If you’d like to attend Cowen’s Big Rig Boot Camp in 2021 in person or virtually, visit www.BigRigBootCamp.com for live updates.

53 – Malorie Peacock – The Verdict Is In! Post Trial Discussion

In this Trial Lawyer Nation podcast, Michael Cowen talks with his law partner Malorie Peacock about their recent jury verdict. (In Episode 51 they discussed trial prep and included how they were preparing for an upcoming trial.) This time they will be discussing their $3,420,000 jury verdict, what worked well, how they overcame the challenges of this case, and the power “of a trial to heal.”

Malorie starts by sharing the background on the case. This was a construction site incident where their client was working when a trench collapsed and killed him. OSHA (Occupational Safety and Health Administration) found the company did not provide the required trench protection. (For our listeners outside of Texas, Michael explains that in Texas there is optional workers comp, so the company did not have workers comp at the time and he was able to directly sue the employer.)

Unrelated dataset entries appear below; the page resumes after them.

Definition sample_cluster (zone : string) : clusterBody :=
  {| cb_ID := 5; cb_Name := "prod"; cb_Status := "active"; cb_Description := ""; cb_K8sVersion := "v1.31.13+k0s.0";
     cb_NetworkDriver := "cilium"; cb_PresetID := 403; cb_ConfiguratorID := 0; cb_CPU := 2; cb_RAM := 4096;
     cb_Disk := 40960; cb_AvailabilityZone := zone; cb_ProjectID := 1; cb_NetworkID := "net-1"; cb_NetworkCidr := None |}.

Definition no_deps : ClusterDeps :=
  {| cd_NetworkID := None; cd_NetworkRef := None; cd_NetworkSelector := false; cd_ProjectID := None;
     cd_ProjectRef := None; cd_ProjectSelector := false; cd_RouterID := None; cd_RouterRef := None |}.

Definition cluster_spec (name : string) (az : option string) : KubernetesClusterParameters :=
  {| kp_Name := name; kp_K8sVersion := "v1.31.14+k0s.0"; kp_NetworkDriver := "cilium"; kp_ClusterNetworkCIDR := None;
     kp_Location := "ru-3"; kp_AvailabilityZone := az; kp_PresetName := Some "k8s-master-2-4"; kp_Resources := None;
     kp_Description := None; kp_MasterNodesCount := None; kp_Deps := no_deps |}.

Definition cluster_observation (router : option string) : KubernetesClusterObservation :=
  {| kb_UpstreamID := Some "5"; kb_State := None; kb_K8sVersion := None; kb_LockedPresetID := Some 403;
     kb_LockedConfiguratorID := None; kb_ResolvedNetworkID := Some "net-1"; kb_ClusterNetworkCIDR := None;
     kb_RouterIntegrated := None; kb_IntegratedRouterID := router; kb_AutoCreatedNetworkID := None;
     kb_ResolvedProjectID := None; kb_CPU := None; kb_RAM := None; kb_Disk := None; kb_Sizing := None |}.

Definition cluster_cr (spec : KubernetesClusterParameters) (o : KubernetesClusterObservation)
  : managed KubernetesClusterParameters KubernetesClusterObservation :=
  {| ExternalName := "5"; ForProvider := spec; AtProvider := o; Conditions := no_conds; Events := [] |}.

Definition router (id : string) (nat : option string) (clusters : list Z) : IntegrationRouter :=
  {| ir_Id := id; ir_ParentServices := map (fun c => {| is_Id := c; is_Type := "k8s" |}) clusters;
     ir_Networks := [{| rm_Id := "net-1"; rm_NatIp := nat |}] |}.
Definition wanted_headers (hs : list CdnRequestHeader) : gmap string string :=
  fold_left (fun m h => <[rh_Name h := rh_Value h]> m) hs ∅.

Definition desired_request_headers (p : CdnParameters) (cfg : CDNConfig) : option (gmap string string) :=
  match p_RequestHeaders p with
  | Some hs =>
      let obs := match cfg_HTTPHeaders cfg with Some h => hh_Request h | None => ∅ end in
      if mapsEqual (wanted_headers hs) obs then None else Some (wanted_headers hs)
  | None => None
  end.

Definition desired_cors (p : CdnParameters) (cfg : CDNConfig) : option CDNConfigCors :=
  match p_Cors p with
  | Some c =>
      let obs := match cfg_HTTPHeaders cfg with Some h => hh_Cors h | None => None end in
      let obsDomains := match obs with Some o => sort_strings (cors_Domains o) | None => [] end in
      let obsAlways := match obs with Some o => bDeref (cors_Always o) | None => false end in
      if slicesEqual (sort_strings (cr_Origins c)) obsDomains && Bool.eqb (bDeref (cr_AlwaysAddHeader c)) obsAlways then None
      else Some {| cors_Domains := sort_strings (cr_Origins c); cors_Always := Some (bDeref (cr_AlwaysAddHeader c)) |}
  | None => None
  end.

Definition desiredHTTPHeaders (p : CdnParameters) (cfg : CDNConfig) : option CDNConfigHTTPHeaders :=
  match desired_request_headers p cfg, desired_cors p cfg with
  | None, None => None
  | r, c => Some {| hh_Request := match r with Some m => m | None => ∅ end; hh_Cors := c |}
  end.

Definition desired_delivery (p : CdnParameters) (cfg : CDNConfig) : option CDNConfigDelivery :=
  match p_Performance p with Some perf => desiredDelivery perf (cfg_Delivery cfg) | None => None end.

Definition desired_robots_of (p : CdnParameters) (cfg : CDNConfig) : option CDNConfigRobots :=
  match p_Performance p with Some perf => desired_robots perf cfg | None => None end.

Definition desiredConfig (p : CdnParameters) (cfg : CDNConfig) (sec : resolvedSecrets) : option CDNConfigPatch :=
  match {| cp_Cache := desired_cache p cfg; cp_Delivery := desired_delivery p cfg;
           cp_HTTPHeaders := desiredHTTPHeaders p cfg; cp_Robots := desired_robots_of p cfg;
           cp_Security := desired_security p cfg sec; cp_Domains := desired_domains p cfg;
           cp_Origin := desired_aws p cfg sec |} with
  | {| cp_Cache := None; cp_Delivery := None; cp_HTTPHeaders := None; cp_Robots := None; cp_Security := None;
       cp_Domains := None; cp_Origin := None |} => None
  | w => Some w
  end.

(** GiB as bytes, in an [int64]. *)
Definition limit_bytes (gb : Z) : Z := int64_wrap (Z.shiftl gb 30).

Definition desired_limit (p : CdnParameters) (res : CDNHTTPResource) : raw Z :=
  match p_TrafficLimitGBPerMonth p with
  | None => Absent
  | Some gb =>
      if gb =? 0 then match hr_TrafficLimitBytes res with Some _ => Null | None => Absent end
      else match hr_TrafficLimitBytes res with
           | Some b => if b =? limit_bytes gb then Absent else Value (limit_bytes gb)
           | None => Value (limit_bytes gb)
           end
  end.

Definition is_absent {A} (r : raw A) : bool := match r with Absent => true | _ => false end.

At face value, this may seem “like an easy win.” However, there were challenges in the case. The first was the lack of eyewitnesses, which was an obstacle for liability, so the case required the use of witness statements. OSHA keeps their witness statements anonymous, so the ambiguity made it more difficult than using a live person. Because of this Michael and Malorie knew there would be doubt in the minds of the jurors, so Michael had to use Keith Mitnik’s philosophy “doubt is not an out” in order to address the issue of anonymous statements that didn’t answer all of the questions in this incident.

Another challenge on the case, which related to damages, was the client being undocumented and working under a different name. This was “the elephant in the room,” which Michael and Malorie discuss in detail explaining why they chose to share this information in trial (even if most lawyers fight to have this excluded). Michael also points out his absolute shock with the defense alleging this was a sham marriage just for papers and provides insight on how a lack of photos and the appearance of the widow was used to argue this.

After sharing the challenges of the case, the topic shifts to jury selection and how a large portion of their jury panel knew about OSHA. Michael also shares his disappointment to his question “who would like to be on the jury,” but Malorie felt differently and was very impressed with the response. In this trial Michael used Sari de la Motte’s inclusive voir dire, shares how it was received by the jury panel, and the result of it making the defense “be reactive instead of proactive.”

Using visuals to educate the jurors was also important, but this doesn’t happen overnight. They discuss how they planned the visuals, why you need to show them to your experts, and talk about how they can be used in an expert testimony. When you use PowerPoint in trial it forces you to stick to a visual plan, but with poster boards you can decide IF you want to use it AND when. Malorie loved when a juror would ask one of them to “move a little bit over” so they could read a poster board. And Michael loved that the jury felt comfortable enough to ask them to move out of the way. This showed them the jury wanted to understand the information and knew why it was important to see it.

The podcast ends with an emotionally raw and incredibly honest conversation about the power “of a trial to heal.” Malorie shares the moment when the jury put money in the blanks the client “started sobbing uncontrollably” and how powerful it was for both her and their client. Trial is “the last stage of closure” in a death case. It is extremely significant and impactful for your client.

This podcast also covers the interesting questions the jury asked and how those questions were answered, feedback from the two alternate jurors, what you can learn from the defense voir dire, dealing with spacing issues in the courtroom, the surprising link between OSHA and high school theatre sets, the process of building trust with your client, the differences between an injury case and a death case, as well as other trial details you will want to hear.